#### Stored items
(** *** The preparation *)

Lemma Returns_expired d i msg : Returns n (upload_deadline_expired d i msg).
Proof. unfold upload_deadline_expired. returns k. Qed.
Lemma Returns_expired_before d i len o msg : Returns n (upload_deadline_expired_before_mutation d i len o msg).
Proof. unfold upload_deadline_expired_before_mutation. returns k. Qed.
Lemma Returns_not_found i : Returns n (session_not_found i).
Proof. unfold session_not_found. returns k. Qed.
#[local] Hint Resolve Returns_expired Returns_expired_before Returns_not_found Returns_lookup
  Returns_open_resumable : returns.
Lemma Returns_check_existing mode r : Returns n (check_existing_record u mode r).
Proof. unfold check_existing_record. returns k. Qed.
#[local] Hint Resolve Returns_check_existing : returns.
Lemma Returns_select_target mode ov r : Returns n (select_target u mode ov r).
Proof. unfold select_target, state_relative_path, apply_target_inspection_headers. returns k. Qed.
Lemma Returns_check_checkpoint o c : Returns n (check_checkpoint u o c).
Proof. unfold check_checkpoint. returns k. Qed.
Lemma Returns_abandon f c : Returns n (abandon_fresh_stage u f c).
Proof. unfold abandon_fresh_stage, check_discard. returns k. Qed.
Lemma Returns_reserve f len : Returns n (reserve f len).
Proof. unfold reserve. returns k. Qed.
#[local] Hint Resolve Returns_abandon Returns_reserve : returns.
Lemma Returns_create_fresh fuel d len : S n < fuel -> Returns n (create_fresh_stage fuel u d len).
Proof. intros Hf. pose proof (fun p d => Returns_track fuel p d Hf) as Ht. unfold create_fresh_stage. returns k. Qed.
Lemma Returns_record_fresh d v f c : Returns n (record_fresh_stage u d v f c).
Proof. unfold record_fresh_stage, check_discard, persist_initial_checkpoint. returns k. Qed.
Lemma Returns_reopen d o v c : Returns n (reopen_stage u d o v c).
Proof. unfold reopen_stage, persist_checkpoint. returns k. Qed.
Lemma Returns_deadline_after mode d f c msg : Returns n (deadline_after_stage u mode d f c msg).
Proof. unfold deadline_after_stage, outcome_can_be_unknown. returns k. Qed.
Lemma Returns_confirm_space mode b f c r : Returns n (confirm_space u mode b f c r).
Proof. unfold confirm_space. returns k. Qed.
#[local] Hint Resolve Returns_create_fresh Returns_record_fresh Returns_reopen Returns_deadline_after
  Returns_confirm_space : returns.
Lemma Returns_finish options t st fr len f c : Returns n (finish_preparation u options t st fr len f c).
Proof. unfold finish_preparation. returns k. Qed.
#[local] Hint Resolve Returns_finish : returns.
Lemma Returns_stage fuel options b t c : S n < fuel -> Returns n (stage_upload fuel u options b t c).
Proof. intros Hf. unfold stage_upload, body_too_long. returns k. Qed.
Lemma Returns_consult fuel options : S n < fuel -> Returns n (consult_record fuel u options).
Proof. intros Hf. pose proof (fun p d => Returns_track fuel p d Hf) as Ht. unfold consult_record. returns k. Qed.
End session.
#[local] Hint Resolve Returns_expired_before Returns_not_found Returns_select_target Returns_check_checkpoint
  Returns_stage Returns_consult : returns.

Lemma Returns_prepare fuel path options body :
  upload_session_key (owner_persistent (op_owner options)) (op_upload_id options) = k -> S n < fuel ->
  Returns n (prepare_upload fuel path options body).
Proof.
  intros Hk Hf. unfold prepare_upload, upload_temp_path. apply (Returns_bind _ k); [runs|returns k|]. intros _.
  apply (Returns_proceed _ k); [runs_on|returns k|]. intros _.
  apply (Returns_bind _ k); [runs|returns k|]. intros upload_path. cbv zeta. set (u := {| se_owner_id := _ |}).
  assert (upload_session_key (se_owner_id u) (se_upload_id u) = k) as Hu by done. clearbody u.
  returns k.
Qed.

Lemma Returns_handle_upload fuel path options body :
  upload_session_key (owner_persistent (op_owner options)) (op_upload_id options) = k ->
  (0 <= default 0 (mode_offset (op_mode options)))%Z -> n + Z.to_nat (op_upload_length options) + 1 < fuel ->
  Returns n (handle_upload fuel path options body).
Proof.
  intros Hk Ho Hf. unfold handle_upload, report_error, apply_upload_record_store_problem.
  apply (Returns_bind _ k).
  - apply Runs_attempt.
    apply (Runs_bind_val _ (fun o => forall t, o = Some t -> handed options t)); [rewrite <-Hk; apply Runs_prepare| |].
    + intros s o s' E t ->. by eapply prepare_handed.
    + intros [t|] Ht; [|runs]. destruct (Ht t eq_refl) as (E1 & E2 & _).
      eapply Runs_transfer; [|done]. by rewrite E1, E2.
  - apply Returns_attempt.
    apply (Returns_bind_val k _ (fun o => forall t, o = Some t -> handed options t));
      [rewrite <-Hk; apply Runs_prepare|apply Returns_prepare; [done|lia]|..].
    + intros s o s' E t ->. by eapply prepare_handed.
    + intros [t|] Ht; [|returns k]. destruct (Ht t eq_refl) as (E1 & E2 & E3 & E4).
      apply (Returns_transfer (tx_session t)); [by rewrite E1, E2|done|]. rewrite E3, E4. lia.
  - intros r. apply (Returns_bind _ k); [runs|by intros s _ [=]|]. intros _.
    destruct r; returns k.
Qed.
End returning.

(** ** The theorem *)

(** C21. An upload request returns.  As long as the process lives, the body has finitely
    many empty frames and maintenance is waited for finitely often, the handler ends
    with a value or an error: fuel beyond the declared length of the upload and the
    bound on those events is never used up, since every other chunk is paid for by a
    byte that was declared. *)
Theorem upload_request_returns `{Finite} `{!Alive} fuel path options body s :
  (0 <= default 0 (mode_offset (op_mode options)))%Z ->
  left (world s) + Z.to_nat (op_upload_length options) + 1 < fuel ->
  (handle_upload fuel path options body s).1 <> Crashed.
Proof. intros Ho Hf. by eapply Returns_handle_upload. Qed.

(** ** A run *)

(** In memory no call dies and a frame that is read is gone. *)
Lemma mem_step (w : World) b w' :
  env_step w b w' -> b = false /\ length (UploadMemory.m_frames w') <= length (UploadMemory.m_frames w).
Proof.
  destruct 1 as [b w' Hc|z]; [|by split]. destruct Hc; cbn; unfold UploadMemory.mem_now,
    UploadMemory.mem_open, UploadMemory.mem_create, UploadMemory.mem_write, UploadMemory.mem_rename,
    UploadMemory.stat_of_inode; try by repeat case_match; cbn; (split; [done|lia]).
  unfold UploadMemory.mem_frame. destruct (UploadMemory.m_frames w) as [|[] fs] eqn:E; cbn; rewrite ?E;
    (split; [done|cbn; lia]).
Qed.

#[export] Instance mem_finite : Finite.
Proof.
  refine {| left := fun w : World => length (UploadMemory.m_frames w) |}.
  - intros w b w' Hs. apply mem_step in Hs as [_ Hs]. exact Hs.
  - intros d w w'. cbn. unfold UploadMemory.mem_frame. destruct (UploadMemory.m_frames w) as [|[] fs]; try done.
    intros [= -> <-]. cbn. lia.
  - intros d w w'. cbn. by intros [=].
Defined.

#[export] Instance mem_alive : Alive.
Proof. intros w b w' Hs. apply mem_step in Hs as [Hs _]. exact Hs. Qed.

(** A body of two chunks and an empty frame, for a declared length of five bytes. *)
Lemma upload_request_returns_witness :
  let options := {| op_owner := str "me"; op_mode := UploadProtocol.Fresh; op_upload_id := replicate 16 x61;
                    op_upload_length := 5; op_overwrite := NoReplace; op_deadline := 1000 |} in
  let s := UploadMemory.mem_start [Chunk (str "hel"); Chunk []; Chunk (str "lo")] in
  left (world s) + Z.to_nat 5 + 1 < 10 /\ (handle_upload 10 (str "/srv/a") options (Some 5%Z) s).1 <> Crashed.
Proof.
  cbv zeta. split.
  - vm_compute. lia.
  - apply (upload_request_returns 10).
    + cbn. lia.
    + vm_compute. lia.
Defined.
End UploadReturns.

#### YOUR OBJECTIVE
Of the lines above, output exactly those from the line bearing "Lemma Returns_expired d" through the line bearing "Proof. unfold reserve. returns k. Qed.", inclusive.

#### TASK RESPONSE
Lemma Returns_expired d i msg : Returns n (upload_deadline_expired d i msg).
Proof. unfold upload_deadline_expired. returns k. Qed.
Lemma Returns_expired_before d i len o msg : Returns n (upload_deadline_expired_before_mutation d i len o msg).
Proof. unfold upload_deadline_expired_before_mutation. returns k. Qed.
Lemma Returns_not_found i : Returns n (session_not_found i).
Proof. unfold session_not_found. returns k. Qed.
#[local] Hint Resolve Returns_expired Returns_expired_before Returns_not_found Returns_lookup
  Returns_open_resumable : returns.
Lemma Returns_check_existing mode r : Returns n (check_existing_record u mode r).
Proof. unfold check_existing_record. returns k. Qed.
#[local] Hint Resolve Returns_check_existing : returns.
Lemma Returns_select_target mode ov r : Returns n (select_target u mode ov r).
Proof. unfold select_target, state_relative_path, apply_target_inspection_headers. returns k. Qed.
Lemma Returns_check_checkpoint o c : Returns n (check_checkpoint u o c).
Proof. unfold check_checkpoint. returns k. Qed.
Lemma Returns_abandon f c : Returns n (abandon_fresh_stage u f c).
Proof. unfold abandon_fresh_stage, check_discard. returns k. Qed.
Lemma Returns_reserve f len : Returns n (reserve f len).
Proof. unfold reserve. returns k. Qed.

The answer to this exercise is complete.